__TASK DESCRIPTION__.
In the entries that follow, the lines from the one with "Definition exec_stack (path" through the one with "let sp := u32" are the ones to write out, exactly and with both ends included. Nothing else should appear.

__EXTRACTED ENTRIES__.
(* ===== verification/Exec.v ===== *)
(** * Program images (exec.c, loaduvm of vm.c)

    [exec] builds a page directory from a file in the ELF format, puts the
    arguments on a new stack and makes it the image of the process. *)

From stdpp Require Import base numbers list gmap strings.
From Stdlib Require Import ZArith Lia.
From S2P Require Import Prelude Disk Bio Log Blk Kstring Printf Ring Console Pipe Kalloc Fs Vm Spinlock Kernel File Proc.

Local Open Scope Z_scope.
Local Open Scope prog_scope.
Local Abbreviation P := (prog (fsk kernel)).

(** [struct elfhdr] and [struct proghdr]. *)
Definition ELF_MAGIC : Z := 1179403647.
Definition ELF_PROG_LOAD : Z := 1.
Definition sizeof_elfhdr : Z := 52.
Definition sizeof_proghdr : Z := 32.

Record elfhdr : Type := Elf { e_magic : Z; e_entry : Z; e_phoff : Z; e_phnum : Z }.
Definition dec_elf (d : list Z) : elfhdr := Elf (get_le 4 0 d) (get_le 4 24 d) (get_le 4 28 d) (get_le 2 44 d).

Record proghdr : Type := Phdr { p_type : Z; p_off : Z; p_vaddr : Z; p_filesz : Z; p_memsz : Z }.
Definition dec_phdr (d : list Z) : proghdr :=
  Phdr (get_le 4 0 d) (get_le 4 4 d) (get_le 4 8 d) (get_le 4 16 d) (get_le 4 20 d).

Section exec.
(** [junk]: what the stack holds in the place of the ELF header. *)
Context (kend kdata : Z) (junk : list Z).

(** [loaduvm]: what [readi] reads goes to the page. *)
Fixpoint loaduvm_loop (fuel : nat) (pgdir addr : Z) (ip : nat) (offset sz i : Z) : P Z :=
  match fuel with
  | O => PPanic "fuel"
  | S f =>
      if i <? sz then
        let! pte := on_mem (walkpgdir pgdir (u32 (addr + i)) false) in
        if pte =? 0 then PPanic "loaduvm: address should exist"
        else
          let! e := on_mem (ld pte) in
          let n := if sz - i <? PGSIZE then sz - i else PGSIZE in
          let! (r, bs) := readi devread ip (u32 (offset + i)) n in
          on_mem (setmem (fun m => store_bytes m (p2v (PTE_ADDR e)) bs)) >>>
          if negb (u32 r =? n) then Ret (-1)
          else loaduvm_loop f pgdir addr ip offset sz (u32 (i + PGSIZE))
      else Ret 0
  end.

Definition loaduvm (pgdir addr : Z) (ip : nat) (offset sz : Z) : P Z :=
  if negb (addr mod PGSIZE =? 0) then PPanic "loaduvm: addr must be page aligned"
  else loaduvm_loop (S (Z.to_nat (sz / PGSIZE + 1))) pgdir addr ip offset sz 0.

(** The label [bad]. *)
Definition bad (pgdir : Z) (ip : option nat) : P Z :=
  (if pgdir =? 0 then Ret tt else on_mem (freevm kend pgdir)) >>>
  (match ip with Some ip => iunlockput ip | None => Ret tt end) >>>
  Ret (-1).

(** The loop over the program headers, [n] of them from [off] on: the size,
    or [None] for a jump to [bad]. *)
Fixpoint load_loop (n : nat) (pgdir : Z) (ip : nat) (off sz : Z) : P (option Z) :=
  match n with
  | O => Ret (Some sz)
  | S n =>
      let! (r, d) := readi devread ip (u32 off) sizeof_proghdr in
      let ph := dec_phdr d in
      if negb (u32 r =? sizeof_proghdr) then Ret None
      else if negb (p_type ph =? ELF_PROG_LOAD) then load_loop n pgdir ip (s32 (off + sizeof_proghdr)) sz
      else if p_memsz ph <? p_filesz ph then Ret None
      else
        let! sz := on_mem (allocuvm kend pgdir sz (u32 (p_vaddr ph + p_memsz ph))) in
        if sz =? 0 then Ret None
        else
          let! r := loaduvm pgdir (p_vaddr ph) ip (p_off ph) (p_filesz ph) in
          if r <? 0 then Ret None
          else load_loop n pgdir ip (s32 (off + sizeof_proghdr)) sz
  end.

(** The argument strings: the stack pointer and their addresses. *)
Fixpoint push_args (pgdir sp : Z) (argc : nat) (argv : list (list Z)) : P (option (Z * list Z)) :=
  match argv with
  | [] => Ret (Some (sp, []))
  | s :: argv =>
      if (MAXARG <=? argc)%nat then Ret None
      else
        let sp := Z.land (u32 (sp - (Z.of_nat (length s) + 1))) (u32 (Z.lnot 3)) in
        let! r := on_mem (copyout pgdir sp (s ++ [0])) in
        if r <? 0 then Ret None
        else
          let! rest := push_args pgdir sp (S argc) argv in
          Ret (match rest with Some (sp', l) => Some (sp', sp :: l) | None => None end)
  end.

(** The last element of a path. *)
Fixpoint last_elem (s last : list Z) : list Z :=
  match s with
  | [] => last
  | c :: s => last_elem s (if c =? slash then s else last)
  end.

(** The part of [exec] after the image has been loaded. *)
Definition exec_stack (path : list Z) (argv : list (list Z)) (entry pgdir sz : Z) : P Z :=
  let sz := PGROUNDUP sz in
  let! sz := on_mem (allocuvm kend pgdir sz (u32 (sz + 2 * PGSIZE))) in
  if sz =? 0 then bad pgdir None
  else
    on_mem (clearpteu pgdir (u32 (sz - 2 * PGSIZE))) >>>
    let! r := push_args pgdir sz 0 argv in
    match r with
    | None => bad pgdir None
    | Some (sp, args) =>
        let argc := Z.of_nat (length args) in
        let ustack := 4294967295 :: argc :: u32 (sp - (argc + 1) * 4) :: args ++ [0] in
        let sp := u32 (sp - (3 + argc + 1) * 4) in
        let! r := on_mem (copyout pgdir sp (concat (le_enc 4 <$> ustack))) in
        if r <? 0 then bad pgdir None
        else
          upd_cur (fun p => set_name (safestrcpy_name 16 (name p) (last_elem path path)) p) >>>
          let! p := kgets myproc in
          upd_cur (set_pgdir pgdir) >>>
          upd_cur (set_sz sz) >>>
          on_mem (st (tf p + tf_eip) entry) >>>
          on_mem (st (tf p + tf_esp) sp) >>>
          on_mem (freevm kend (Kernel.pgdir p)) >>>
          Ret 0
    end.

(** [exec]; the comparison of [readi]'s result with [sizeof(elf)] is
    unsigned. *)
Definition exec (path : list Z) (argv : list (list Z)) : P Z :=
  let! r := namei devread kcwd path in
  match r with
  | None => Ret (-1)
  | Some ip =>
      ilock ip >>>
      let! (r, d) := readi devread ip 0 sizeof_elfhdr in
      let elf := dec_elf (d ++ drop (length d) junk) in
      if u32 r <? sizeof_elfhdr then bad 0 (Some ip)
      else if negb (e_magic elf =? ELF_MAGIC) then bad 0 (Some ip)
      else
        let! pgdir := on_mem (setupkvm kdata) in
        if pgdir =? 0 then bad 0 (Some ip)
        else
          let! sz := load_loop (Z.to_nat (e_phnum elf)) pgdir ip (s32 (e_phoff elf)) 0 in
          match sz with
          | None => bad pgdir (Some ip)
          | Some sz => iunlockput ip >>> exec_stack path argv (e_entry elf) pgdir sz
          end
  end.

End exec.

__TASK RESULT__.
Definition exec_stack (path : list Z) (argv : list (list Z)) (entry pgdir sz : Z) : P Z :=
  let sz := PGROUNDUP sz in
  let! sz := on_mem (allocuvm kend pgdir sz (u32 (sz + 2 * PGSIZE))) in
  if sz =? 0 then bad pgdir None
  else
    on_mem (clearpteu pgdir (u32 (sz - 2 * PGSIZE))) >>>
    let! r := push_args pgdir sz 0 argv in
    match r with
    | None => bad pgdir None
    | Some (sp, args) =>
        let argc := Z.of_nat (length args) in
        let ustack := 4294967295 :: argc :: u32 (sp - (argc + 1) * 4) :: args ++ [0] in
        let sp := u32 (sp - (3 + argc + 1) * 4) in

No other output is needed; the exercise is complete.